También habló de los cuentos de hadas: «Sobre la famosa crueldad de los cuentos de hadas –que, por cierto, no fueron escritos para niños, sino que obedecen a una tradición oral, afortunadamente recogida por los hermanos Grimm, Perrault y Andersen, y en España, donde tanta falta hacía, por el gran Antonio Almodóvar, llamado “el tercer hermano Grimm”–, me estremece pensar y saber que se mutilan, bajo pretextos inanes de corrección política más o menos oportunos, y que unas manos depredadoras, imaginando tal vez que ser niño significa ser idiota, convierten verdadera joyas literarias en relatos no sólo mortalmente aburridos, sino, además, necios. ¿Y aún nos preguntamos por qué los niños leen poco? Yo recuerdo aquellos días en Sitges, hace años, cuando algunas tardes de otoño venía a mi casa un tropel de niños y, junto al fuego –como está mandado–, oían embelesados repetir por enésima vez las palabras mágicas: “Érase una vez…” Y habían dejado la televisión para escucharlas.»
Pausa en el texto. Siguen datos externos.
(* ===== verification/AsterPaint.v ===== *)
(** * Painting a page (kernel/aster.c, line 57)

    The items of the layout that lie in the viewport are handed to the routines of the
    screen: words with their underlines, pictures or, where one cannot be shown, its
    box and its alternative text. *)

From S2P Require Import Prelude Cstr NetEnv VelaText DesktopScreen AsterDoc AsterCss AsterText AsterTree AsterParse AsterSafe AsterWf AsterLayout AsterFlow.

(** kernel/browser_image.c: a picture fetched and drawn, or zero. *)
Class Pictures (E : Type) := { gfx_image_uri : Z -> Z -> Z -> Z -> bytes -> E -> res (Z * E) }.

Class PicturesLaws {E} `{!Pictures E} (T : Prop) (J : E -> Prop) : Prop :=
  law_image x y w h uri e : word32 x -> word32 y -> size31 w -> size31 h -> fits 256 uri -> J e ->
    safe T (gfx_image_uri x y w h uri e) (fun '(_, e') => J e').

Section painting.
Context {E : Type} `{!Screen E, !Pictures E}.

Definition has_flag (i : AsterPaintItem) (f : Z) : bool := negb (Z.land (i_flags i) f =? 0).

Definition paint_image (d : AsterDocument) (i : AsterPaintItem) (x py : Z) (e : E) : res E :=
  uri ← ub (copied d (i_src i) 256);
  '(shown, e) ← (match uri with
                 | [] => Ok (0, e)
                 | _ => gfx_image_uri (u32 (x + i_x i)) (u32 py) (u32 (i_w i)) (u32 (i_h i)) uri e
                 end);
  if shown =? 0 then
    e ← gfx_rect (u32 (x + i_x i)) (u32 py) (u32 (i_w i)) (u32 (i_h i)) 0xE7EDF3 e;
    alt ← ub (copied d (i_text i) 96);
    '(_, e) ← gfx_text (u32 (x + i_x i + 8)) (u32 (py + 8)) (match alt with [] => chars "[image]" | _ => alt end) 0x60758A 1 e;
    Ok e
  else Ok e.

Definition paint_words (d : AsterDocument) (i : AsterPaintItem) (x py : Z) (e : E) : res E :=
  t ← ub (copied d (i_text i) 160);
  '(drawn, e) ← (if i_scale i =? 2 then gfx_display_text (u32 (x + i_x i)) (u32 py) t (i_color i) e
                 else gfx_text (u32 (x + i_x i)) (u32 py) t (i_color i) 1 e);
  if has_flag i (Z.lor ASTER_PAINT_LINK ASTER_PAINT_UNDERLINE) then
    gfx_line_h (u32 (x + i_x i)) (u32 (py + i_h i - 4)) drawn (if has_flag i ASTER_PAINT_LINK then 0x6BA5D8 else i_color i) e
  else Ok e.

Definition paint_item (d : AsterDocument) (x y width height scroll : Z) (i : AsterPaintItem) (e : E) : res E :=
  let py := y + i_y i - scroll in
  if (py + i_h i <? y) || (y + height <? py) || (width <=? i_x i) || (i_x i + i_w i <? 0) then Ok e
  else if has_flag i ASTER_PAINT_IMAGE then paint_image d i x py e
  else paint_words d i x py e.

(** [for(uint16_t k=0;k<d->paint_count;k++)] *)
Fixpoint paint_loop (n : nat) (k : Z) (d : AsterDocument) (x y width height scroll : Z) (e : E) : res E :=
  match n with
  | O => Ok e
  | S n' =>
      i ← ub (rd (paint d) k);
      e ← paint_item d x y width height scroll i e;
      paint_loop n' (k + 1) d x y width height scroll e
  end.

Definition aster_paint (d : AsterDocument) (x y width height scroll : Z) (e : E) : res E :=
  paint_loop (Z.to_nat (paint_count d)) 0 d x y width height scroll e.

(** ** It stays inside the document and the screen *)

Context (T : Prop) (J : E -> Prop) `{!ScreenLaws T J, !PicturesLaws T J}.

Lemma text_copy d r cap :
  doc_ok d -> range_ok (text_used d) r -> 0 < cap -> exists t, copied d r cap = Some t /\ fits cap t.
Proof.
  intros Hd Hr Hc. rewrite (copied_some d r cap Hd Hr Hc). eexists. split; [done|]. apply text_of_fits.
  destruct Hr as (? & ? & ?). pose proof (d_text _ Hd) as [L U]. rewrite slice_length; lia.
Qed.

Lemma item_safe W d x y width height scroll i e :
  doc_ok d -> item_ok W (text_used d) i -> W <= 32767 -> J e -> safe T (paint_item d x y width height scroll i e) J.
Proof.
  intros Hd [Ht Hh Hs Hp Hi] HW He. unfold paint_item. case_if; [done|]. case_if.
  - unfold has_flag in *. bool_prop. destruct Hi as [(w & Ew & Hw) Hih]; [done|].
    assert (Hiw : size31 (u32 (i_w i))).
    { rewrite Ew, s16_id by (unfold short16; lia). unfold size31. pose proof (u32_range w). unfold u32. rewrite Z.mod_small; lia. }
    assert (Hh' : size31 (u32 (i_h i))) by (unfold size31, u32; rewrite Z.mod_small; lia).
    unfold paint_image. destruct (text_copy d (i_src i) 256 Hd Hs) as (uri & -> & Huri); [lia|]. cbn [ub mbind res_bind].
    eapply (safe_bind _ _ _ (fun '(_, e') => J e')); [destruct uri; [done|]; apply law_image; (apply u32_range || done)|].
    intros [shown e1] He1. case_if; [|done]. eapply safe_bind; [apply law_rect; (apply u32_range || done)|]. intros e2 He2.
    destruct (text_copy d (i_text i) 96 Hd Ht) as (alt & -> & Halt); [lia|]. cbn [ub mbind res_bind].
    eapply safe_bind; [apply law_text; (apply u32_range || lia || done || (destruct alt; [by apply lit_nonzero|apply Halt]))|].
    by intros [a e3] [_ He3].
  - unfold paint_words. destruct (text_copy d (i_text i) 160 Hd Ht) as (t & -> & Htt & Hl); [lia|]. cbn [ub mbind res_bind].
    eapply (safe_bind _ _ _ (fun '(a, e') => width_ok t a /\ J e')).
    { case_if; [apply law_display_text|apply law_text]; (apply u32_range || lia || done). }
    intros [a e1] [[_ Ha] He1]. case_if; [|done]. apply law_line_h; (apply u32_range || done || apply Ha; lia).
Qed.

Lemma aster_paint_safe W d x y width height scroll e :
  doc_ok d -> paint_ok W d -> W <= 32767 -> J e -> safe T (aster_paint d x y width height scroll e) J.
Proof.
  intros Hd (P1 & P2 & P3) HW. unfold aster_paint. assert (Hn : 0 + Z.of_nat (Z.to_nat (paint_count d)) <= paint_count d) by lia.
  revert Hn. generalize (Z.to_nat (paint_count d)) as n. assert (Hk : 0 <= 0) by lia. revert Hk. generalize 0 at 2 3 4 as k.
  intros k Hk n. revert k e Hk. induction n as [|n IH]; intros k e Hk Hn He; cbn [paint_loop]; [done|].
  destruct (rd_is_Some (paint d) k) as [i Hi]; [lia|]. rewrite Hi. cbn [ub mbind res_bind].
  eapply safe_bind; [apply (item_safe W); [done|apply (P3 k); [lia|done]|done|done]|]. intros e1 He1. apply IH; (done || lia).
Qed.
End painting.


(** ** The page of AsterWf on a screen that keeps the texts *)
Module Shown.
Import Page.

#[export] Instance listing : Screen (list bytes) := {|
  gfx_width := 1024; gfx_height := 768;
  gfx_rect := fun _ _ _ _ _ e => Ok e; gfx_line_h := fun _ _ w _ e => Ok (e ++ [[w]]); gfx_pixel := fun _ _ _ e => Ok e;
  gfx_get_raw := fun _ _ _ => Ok 0; gfx_put_raw := fun _ _ _ e => Ok e;
  gfx_text := fun _ _ s _ _ e => Ok (u32 (8 * len s), e ++ [s]);
  gfx_display_text := fun _ _ s _ e => Ok (u32 (30 * len s), e ++ [s]);
  gfx_text_right := fun _ _ s _ e => Ok (e ++ [s])
|}.
#[export] Instance none : Pictures (list bytes) := {| gfx_image_uri := fun _ _ _ _ _ e => Ok (0, e) |}.

#[export] Instance listing_laws : ScreenLaws (E := list bytes) False (fun _ => True).
Proof.
  split; try done; intros; cbn; (split; [|done]); (split; [apply u32_range|]);
    intros Hs; unfold size31, u32; rewrite Z.mod_small; lia.
Qed.
#[export] Instance none_laws : PicturesLaws (E := list bytes) False (fun _ => True).
Proof. by intros x y w h uri e _ _ _ _ _ _. Qed.

(** The heading, the paragraph with its underlined link, and the alternative text. *)
Example page_texts :
  ('(_, d) ← aster_parse_html (replicate 48 7) before html;
   d ← aster_layout d 720;
   match aster_paint d 18 108 720 400 0 [] with Ok l => Some l | _ => None end)
  = Some [chars "Hi"; chars "An"; chars "a&b"; [24]; chars "pic"].
Proof. vm_compute. reflexivity. Qed.

End Shown.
Para finalizar con estos párrafos: «Con ello sólo quiero decir que aquella lucecita azul, aquel virus, no me abandonó nunca. Cuando Alicia, por fin, atravesó el cristal del espejo y se encontró no sólo con su mundo de maravillas, sino consigo misma, no tuvo necesidad de consultar ningún folleto explicativo. Se lo inventó, como la música de papá.
Ahora, tras estas deshilvanadas palabras, ojalá haya logrado trasmitirles algo de mi alegría, mi gratitud por la distinción que aquí me trae. Y me permito hacerles un ruego: si en algún momento tropiezan con una historia, o con alguna de las criaturas que trasmiten mis libros, por favor créanselas. Créanselas porque me las he inventado.
Muchas gracias.»
Tras decir esto el lugar se llenó de los aplausos de los asistentes, desde el Rey hasta la Ministra, todos la felicitaron con ese gesto su labor a la literatura. Para concluir confieso que me quedo con esta frase: “El que no inventa, no vive” que la autora se inspiró en una frase de San Juan.